▸ **Task brief**:
Copy out exactly the lines below that run from the one holding "writable (store w) (dayKey rl now) 1 →" to the one holding "get_object other (snd removed)", keeping both of those lines and no others.

▸ **Source material**:
(** When no ceiling is hit the call goes on to the write phase, and its
    outcome is that of the second round trip. *)
Lemma CheckAndIncrement_pass rl tokens w :
  net w (trips w) = None →
  let now := clock w (ticks w) in
  counter (store w) (minuteKey rl now) < RequestsPerMinute (config rl) →
  GoInt.add (counter (store w) (minuteTokenKey rl now)) tokens
    <= TokensPerMinute (config rl) →
  counter (store w) (dayKey rl now) < RequestsPerDay (config rl) →
  CheckAndIncrement rl tokens w =
  match net w (S (trips w)) with
  | Some f =>
      (Err (Errorf "failed to increment counters" (NetError (cause f))),
       after w 1 [readBatch rl now; writeBatch rl now tokens]
         (exec_cmds (take (applied f) (writeBatch rl now tokens)) (store w)).2)
  | None =>
      match cmdsFirstErr (exec_cmds (writeBatch rl now tokens) (store w)).1 with
      | Some e =>
          (Err (Errorf "failed to increment counters" e),
           after w 1 [readBatch rl now; writeBatch rl now tokens]
             (exec_cmds (writeBatch rl now tokens) (store w)).2)
      | None =>
          (Ok (mkCheckResult true
                 (GoInt.add (counter (store w) (minuteKey rl now)) 1)
                 (GoInt.add (counter (store w) (minuteTokenKey rl now)) tokens)
                 (GoInt.add (counter (store w) (dayKey rl now)) 1)
                 (Sub (minuteBoundary now) (clock w (S (ticks w))))
                 (Sub (dayBoundary now) (clock w (S (S (ticks w)))))
                 ""),
           after w 3 [readBatch rl now; writeBatch rl now tokens]
             (exec_cmds (writeBatch rl now tokens) (store w)).2)
      end
  end.
Proof.
  intros Hnet now Hr Ht Hd. subst now.
  apply Z.leb_gt in Hr. apply Z.ltb_ge in Ht. apply Z.leb_gt in Hd.
  read_phase CheckAndIncrement Hnet.
  fold (writeBatch rl (clock w (ticks w)) tokens).
  benign_error; rewrite Hr, Ht, Hd; cbn [store clock ticks net trips wire].
  all: destruct (net w (S (trips w))) as [f |].
  all: destruct (exec_cmds _ (store w)) as [rs db]; cbn [fst snd].
  all: try (unfold after, readBatch; cbn [length Nat.add store clock ticks net trips wire];
            rewrite <- app_assoc; reflexivity).
  all: destruct (cmdsFirstErr rs);
    unfold after, readBatch, Until, bind, Now, ret;
    cbn [length Nat.add store clock ticks net trips wire];
    rewrite <- app_assoc; reflexivity.
Qed.

(** The outcome of a call that passes the three checks and whose write
    phase goes through: exact arithmetic, no wrap-around. *)
Lemma CheckAndIncrement_allowed rl tokens w :
  net w (trips w) = None →
  net w (S (trips w)) = None →
  let now := clock w (ticks w) in
  counter (store w) (minuteKey rl now) < RequestsPerMinute (config rl) →
  GoInt.add (counter (store w) (minuteTokenKey rl now)) tokens
    <= TokensPerMinute (config rl) →
  counter (store w) (dayKey rl now) < RequestsPerDay (config rl) →
  writable (store w) (minuteKey rl now) 1 →
  writable (store w) (minuteTokenKey rl now) tokens →
  writable (store w) (dayKey rl now) 1 →
  CheckAndIncrement rl tokens w =
  (Ok (mkCheckResult true
         (counter (store w) (minuteKey rl now) + 1)
         (counter (store w) (minuteTokenKey rl now) + tokens)
         (counter (store w) (dayKey rl now) + 1)
         (Sub (minuteBoundary now) (clock w (S (ticks w))))
         (Sub (dayBoundary now) (clock w (S (S (ticks w)))))
         ""),
   after w 3 [readBatch rl now; writeBatch rl now tokens]
     (written rl now tokens (store w))).
Proof.
  intros Hnet Hnet2 now Hr Ht Hd W1 W2 W3.
  rewrite CheckAndIncrement_pass by done. fold now. rewrite Hnet2.
  rewrite exec_write_ok by done. cbn [fst snd cmdsFirstErr reply_error].
  rewrite !add_exact by (apply W1 || apply W2 || apply W3). reflexivity.
Qed.
(** X26. [remove_object] of an identifier that [get_object] does not find
    returns [False] and changes nothing. Otherwise it returns [True];
    afterwards [get_object] does not find the identifier, the other objects
    are as before and in the same order, and the counters of the types are
    not changed, so the identifier is not made again by
    [generate_object_id]. *)
Theorem remove_object_removes (object_id : string) (self : ComponentController) :
  let removed := remove_object object_id self in
  match get_object object_id self with
  | None => removed = (false, self)
  | Some obj =>
      fst removed = true /\
      get_object object_id (snd removed) = None /\
      (forall other, other <> object_id ->
                     get_object other (snd removed) = get_object other self) /\
      map fst (objects (snd removed))
      = filter (fun k => k <> object_id) (map fst (objects self)) /\
      (length (get_all_objects (snd removed)) < length (get_all_objects self))%nat /\
      type_counters (snd removed) = type_counters self /\
      next_position (snd removed) = next_position self /\
      current_row_count (snd removed) = current_row_count self
  end.
Proof.
  cbv zeta. unfold get_object, remove_object.
  destruct (dict_lookup object_id (objects self)) as [obj|] eqn:E; [|reflexivity].
  cbn [fst snd objects type_counters next_position current_row_count].
  split; [reflexivity|]. split; [apply dict_lookup_del_eq|].
  split; [intros other N; now apply dict_lookup_del_ne|].
  split; [apply dict_del_keys|]. split; [|now repeat split].
  unfold get_all_objects. cbn [objects]. rewrite !length_map.
  rewrite <- (length_map fst (dict_del _ _)), <- (length_map fst (objects self)).
  rewrite dict_del_keys.
  assert (Hin : object_id ∈ map fst (objects self)).
  { destruct (decide (object_id ∈ map fst (objects self))) as [H|H]; [exact H|].
    apply dict_lookup_none_keys in H. congruence. }
  now apply filter_out_shorter.
Qed.

End ObjectCollection.

Section ObjectCollectionInstance.
Import Ports HydraulicObjects Serialization ComponentController.

(** An instance of X25: the first valve of a new controller, placed by the
    controller. *)
Lemma add_object_registers_example :
  let config := {| svg_scale := 2;
                   port_configs := [ {| cfg_id := "2"; cfg_type := "output";
                                        cfg_position := (15, 2) |} ] |} in
  let added := add_object valve_types 1 "VALVE" None __init__ in
  fst added = Some "valve_001" /\
  (exists obj,
     get_object "valve_001" (snd added) = Some obj /\
     component_id obj = "valve_001" /\
     HydraulicObjects.object_type obj = "VALVE" /\
     scenePos obj = QPoint 100 100 /\
     ports_in_scene obj /\
     ports_at_template (port_configs config) obj /\
     Forall (fun port => is_connected port = false) (ports obj) /\
     obj ∈ get_objects_by_type "VALVE" (snd added)) /\
  (forall other, other <> "valve_001" ->
                 get_object other (snd added) = get_object other __init__) /\
  (forall unknown, valve_types !! unknown = None ->
                   add_object valve_types 1 unknown None __init__ = (None, __init__)).
Proof.
  intros config.
  exact (add_object_registers valve_types 1 "VALVE" config None __init__ eq_refl).
Defined.

End ObjectCollectionInstance.

(** *** The automatic layout *)

Section AutomaticLayout.
Import Ports HydraulicObjects Serialization ComponentController.

Variable types : gmap string ObjectConfig.
Variable global_scale : R.

(** The controller is about to give the place [k] of the layout. *)
Lemma calculate_next_position_grid (k : nat) (self : ComponentController) :
  next_position self = grid k -> current_row_count self = (k mod 6)%nat ->
  position_offset self = QPoint 150 120 -> max_objects_per_row self = 6%nat ->
  let self' := snd (calculate_next_position self) in
  fst (calculate_next_position self) = grid k /\
  next_position self' = grid (S k) /\ current_row_count self' = (S k mod 6)%nat /\
  position_offset self' = QPoint 150 120 /\ max_objects_per_row self' = 6%nat /\
  objects self' = objects self /\ type_counters self' = type_counters self.
Proof.
  intros Hn Hr Ho Hm. cbv zeta. unfold calculate_next_position. cbv zeta.
  rewrite Hm, Hr, Hn, Ho.
  pose proof (Nat.mod_upper_bound k 6 ltac:(lia)) as Hlt.
  pose proof (Nat.div_mod_eq k 6) as Hk.
  pose proof (Nat.div_mod_eq (S k) 6) as HSk.
  pose proof (Nat.mod_upper_bound (S k) 6 ltac:(lia)) as HSlt.
  destruct (6 <=? S (k mod 6))%nat eqn:E;
    cbn [fst snd next_position current_row_count position_offset max_objects_per_row
         objects type_counters].
  - apply Nat.leb_le in E.
    assert (Hmod : (S k mod 6 = 0)%nat) by lia.
    assert (Hdiv : (S k / 6 = S (k / 6))%nat) by lia.
    split; [reflexivity|]. split; [|now rewrite Hmod].
    unfold grid, padd. cbn [px py]. rewrite Hmod, Hdiv, S_INR. cbn [INR]. f_equal; lra.
  - apply Nat.leb_gt in E.
    assert (Hmod : (S k mod 6 = S (k mod 6))%nat) by lia.
    assert (Hdiv : (S k / 6 = k / 6)%nat) by lia.
    split; [reflexivity|]. split; [|now rewrite Hmod].
    unfold grid, padd. cbn [px py]. rewrite Hmod, Hdiv, S_INR. f_equal; lra.
Qed.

▸ **Exercise answer**:
  writable (store w) (dayKey rl now) 1 →
  CheckAndIncrement rl tokens w =
  (Ok (mkCheckResult true
         (counter (store w) (minuteKey rl now) + 1)
         (counter (store w) (minuteTokenKey rl now) + tokens)
         (counter (store w) (dayKey rl now) + 1)
         (Sub (minuteBoundary now) (clock w (S (ticks w))))
         (Sub (dayBoundary now) (clock w (S (S (ticks w)))))
         ""),
   after w 3 [readBatch rl now; writeBatch rl now tokens]
     (written rl now tokens (store w))).
Proof.
  intros Hnet Hnet2 now Hr Ht Hd W1 W2 W3.
  rewrite CheckAndIncrement_pass by done. fold now. rewrite Hnet2.
  rewrite exec_write_ok by done. cbn [fst snd cmdsFirstErr reply_error].
  rewrite !add_exact by (apply W1 || apply W2 || apply W3). reflexivity.
Qed.
(** X26. [remove_object] of an identifier that [get_object] does not find
    returns [False] and changes nothing. Otherwise it returns [True];
    afterwards [get_object] does not find the identifier, the other objects
    are as before and in the same order, and the counters of the types are
    not changed, so the identifier is not made again by
    [generate_object_id]. *)
Theorem remove_object_removes (object_id : string) (self : ComponentController) :
  let removed := remove_object object_id self in
  match get_object object_id self with
  | None => removed = (false, self)
  | Some obj =>
      fst removed = true /\
      get_object object_id (snd removed) = None /\
      (forall other, other <> object_id ->
                     get_object other (snd removed) = get_object other self) /\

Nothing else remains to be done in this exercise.